(** ** Data that arrives *)

Lemma got_data_snd t seq data fin c : conn_ok t -> in32 seq ->
  let '(t', c') := tcp_got_data t seq data fin c in snd_same t t' /\ conn_ok t' /\ sends t c c'.
Proof.
  intros HC Hs. assert (Hnew : forall seq data, in32 seq -> let '(t', c') := got_new_data t seq data fin c in snd_same t t' /\ conn_ok t' /\ sends t c c').
  { clear seq data Hs. intros seq data Hs. unfold got_new_data. destruct (_ && _); [split; [done|split; [done|apply sends_refl]]|]. set (taken := if _ <? _ then _ else _). clearbody taken. set (t1 := set_rx_ring _ t). set (t2 := if fin && _ then _ else t1).
    assert (H2 : snd_same t t2 /\ conn_ok t2) by (unfold t2; destruct (fin && _); (split; [done|by destruct HC])). clearbody t2. destruct H2 as [S2 C2].
    set (t3 := if negb (seq -u rcv_nxt t =? 0) then _ else _). assert (H3 : snd_same t t3 /\ conn_ok t3).
    { unfold t3. destruct C2 as [A1 A2 A3 A4 A5 A6]. destruct (negb (seq -u rcv_nxt t =? 0)).
      - destruct (negb (taken =? 0)); [|done]. split; [by apply (snd_same_trans _ t2)|]. split; tcb_simpl; try done. apply ooo_add_ok; [done|apply wrap_in32|done].
      - unfold tcp_ooo_settle. tcb_simpl. pose proof (settle_ok (ooo t2) (rcv_nxt t2 +u taken) (rx_len t2 +u taken) (wrap_in32 _) A4) as [S1' S2']. destruct (ooo_settle _ _ _) as [[nxt len] l]. split; [by apply (snd_same_trans _ t2)|]. split; tcb_simpl; done. }
    clearbody t3. destruct H3 as [S3 C3]. set (t4 := if fin_seen t3 && _ then _ else t3). assert (H4 : snd_same t t4 /\ conn_ok t4).
    { unfold t4. destruct (_ && _); [|done]. split; [apply (snd_same_trans _ t3); [done|]; by destruct (t_state _)|]. destruct C3 as [A1 A2 A3 A4 A5 A6]. change (t_state (set_peer_fin true (set_rcv_nxt (rcv_nxt t3 +u 1) t3))) with (t_state t3).
      destruct (t_state t3) eqn:Est; (split; [exact A1|exact A2|apply wrap_in32|exact A4|first [exact A5|split; discriminate]|exact A6]). }
    clearbody t4. destruct H4 as [S4 C4]. split; [done|]. split; [done|]. destruct (_ || _); [apply wake_sends|apply sends_refl]. }
  assert (Hkeep : snd_same t t /\ conn_ok t /\ sends t c c) by (split; [done|split; [done|apply sends_refl]]).
  unfold tcp_got_data. destruct (SEQ_LT seq (rcv_nxt t)); [destruct (_ <? _); [done|]|]; (destruct (peer_fin t); [done|]); apply Hnew; [by destruct HC|done].
Qed.

(** ** Timers *)

Lemma ctl_keeps U X t flags seq c : tx_inv base W U X t -> conn_ok t -> in32 seq -> 0 <= flags < 256 -> flag flags TCP_FIN = false -> let '(t', c') := tcp_send_ctl t flags seq c in keeps t c t' c'.
Proof.
  intros HI HC Hs Hf Hfin. pose proof (emit_same t flags seq 0 0 [] c) as [ES EC]. pose proof (emit_bare t flags seq [] c HC Hs Hf Hfin (Forall_nil_2 _) eq_refl ltac:(simpl; lia)) as EQ. unfold tcp_send_ctl.
  destruct (tcp_emit t flags seq 0 0 [] c) as [t' c']. apply (keeps_same U X); [done|done|by apply EC|done].
Qed.

Lemma una_in32 U X t : tx_inv base W U X t -> in32 (snd_nxt t).
Proof. intros [_ _ _ -> _ _ _ _ _ _]. apply sq_range. Qed.

Lemma timeout_keeps U X t now c : tx_inv base W U X t -> conn_ok t -> let '(t', c') := tcp_timeout t now c in keeps t c t' c'.
Proof.
  intros HI HC. unfold tcp_timeout, in_state. destruct (co_state _ HC) as [N1 N2]. rewrite !(bool_decide_eq_false_2 (t_state t = _)) by done. cbn [orb negb andb].
  pose proof (flight_bound _ _ _ HI) as HF. assert (Hsz : TCP_TX_BUF < 2 ^ 20) by done. pose proof HI as [I1 I2 I3 I4 I5 I6 I7 I8 I9 I10]. rewrite I3, I4, sq_sub by lia.
  set (probe := (X - U =? 0) && negb (tx_len t =? 0) && (snd_wnd t =? 0)). destruct ((X - U =? 0) && negb probe) eqn:E0; [apply (keeps_same U X); [done|done|by destruct HC|apply sends_refl]|].
  set (t1 := set_retries _ t). assert (HK1 : keeps t c t1 c) by (apply (keeps_same U X); [done|done|by destruct HC|apply sends_refl]). assert (HI1 : tx_inv base W U X t1) by (by apply (tx_inv_same _ _ _ _ t)). assert (HC1 : conn_ok t1) by apply HK1.
  change (t_state t1) with (t_state t). rewrite ?(bool_decide_eq_false_2 (t_state t = _)) by done. cbn [negb]. destruct (TCP_RETRIES <? retries t1).
  - pose proof (ctl_keeps U X t1 TCP_RST (snd_nxt t1) c HI1 HC1 (una_in32 _ _ _ HI1) ltac:(done) eq_refl) as HK2. destruct (tcp_send_ctl t1 _ _ c) as [t2 c2]. pose proof HK2 as [(U2 & X2 & HI2) HC2 _ _].
    pose proof (set_closed_keeps U2 X2 t2 (- ETIMEDOUT) c2 HI2 HC2 ltac:(done)) as HK3. destruct (tcp_set_closed _ _ _) as [t3 c3]. by apply (keeps_trans _ _ t1 c _ _ HK1), (keeps_trans _ _ t2 c2).
  - set (p := if probe then _ else _). assert (HP : let '(t2, c2) := p in keeps t1 c t2 c2).
    { unfold p. destruct probe eqn:Ep; unfold probe in Ep.
      - apply andb_true_iff in Ep as [[Ep1%Z.eqb_eq Ep2%negb_true_iff]%andb_true_iff _]. apply Z.eqb_neq in Ep2. assert (Hfs : fin_sent t = false) by (destruct (fin_sent t); lia). rewrite Hfs in I2.
        assert (En1 : snd_nxt t1 = sq base X) by exact I4. pose proof (emit_same t1 TCP_ACK (snd_nxt t1) 0 1 [] c) as [ES EC]. specialize (EC HC1).
        assert (EQ : sends t1 c (tcp_emit t1 TCP_ACK (snd_nxt t1) 0 1 [] c).2).
        { rewrite En1. replace X with (Z.min U (zlen W) + 0) at 1 by lia. apply (emit_data t1 _ 0 1 U X c HC1 HI1); try done; try lia; change (tx_len t1) with (tx_len t); lia. }
        destruct (tcp_emit t1 _ _ _ _ _ c) as [t2 c2]. cbn [fst snd] in *. pose proof (tx_inv_same _ _ _ _ _ _ ES HI1) as HI2. assert (Ef2 : fin_sent t2 = false) by (rewrite <- Hfs; exact (f_equal s_fin_sent (sm_snd _ _ ES))).
        pose proof (tx_inv_advance U X 1 t2 HI2 Ef2 ltac:(lia) ltac:(lia)) as HI3. split; [by exists U, (X + 1)|by destruct EC|done|]. by apply (same_conn_trans _ t2); [apply same_conn_of|].
      - assert (HX : U < X) by (cbn [negb] in E0; rewrite andb_true_r in E0; apply Z.eqb_neq in E0; lia). split; [|by destruct HC1|apply sends_refl|done]. exists U, X. unfold tcp_enter_rto. split; tcb_simpl; try done.
        intros _. exists X. split; [done|]. split; [lia|]. split; [left; lia|]. intros _. exists U. split; [done|lia]. }
    clearbody p. destruct p as [t2 c2]. apply (keeps_trans _ _ t1 c _ _ HK1). apply (keeps_trans _ _ t2 c2 _ _ HP). destruct HP as [(U2 & X2 & HI2) HC2 _ _]. apply (keeps_same U2 X2); [done|done|by destruct HC2|apply sends_refl].
Qed.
⁂
• _PROBLEM REQUIREMENTS_
Find all lines in the records that hold the word "taken". Copy them.

• _RESULT_
  { clear seq data Hs. intros seq data Hs. unfold got_new_data. destruct (_ && _); [split; [done|split; [done|apply sends_refl]]|]. set (taken := if _ <? _ then _ else _). clearbody taken. set (t1 := set_rx_ring _ t). set (t2 := if fin && _ then _ else t1).
      - destruct (negb (taken =? 0)); [|done]. split; [by apply (snd_same_trans _ t2)|]. split; tcb_simpl; try done. apply ooo_add_ok; [done|apply wrap_in32|done].
      - unfold tcp_ooo_settle. tcb_simpl. pose proof (settle_ok (ooo t2) (rcv_nxt t2 +u taken) (rx_len t2 +u taken) (wrap_in32 _) A4) as [S1' S2']. destruct (ooo_settle _ _ _) as [[nxt len] l]. split; [by apply (snd_same_trans _ t2)|]. split; tcb_simpl; done. }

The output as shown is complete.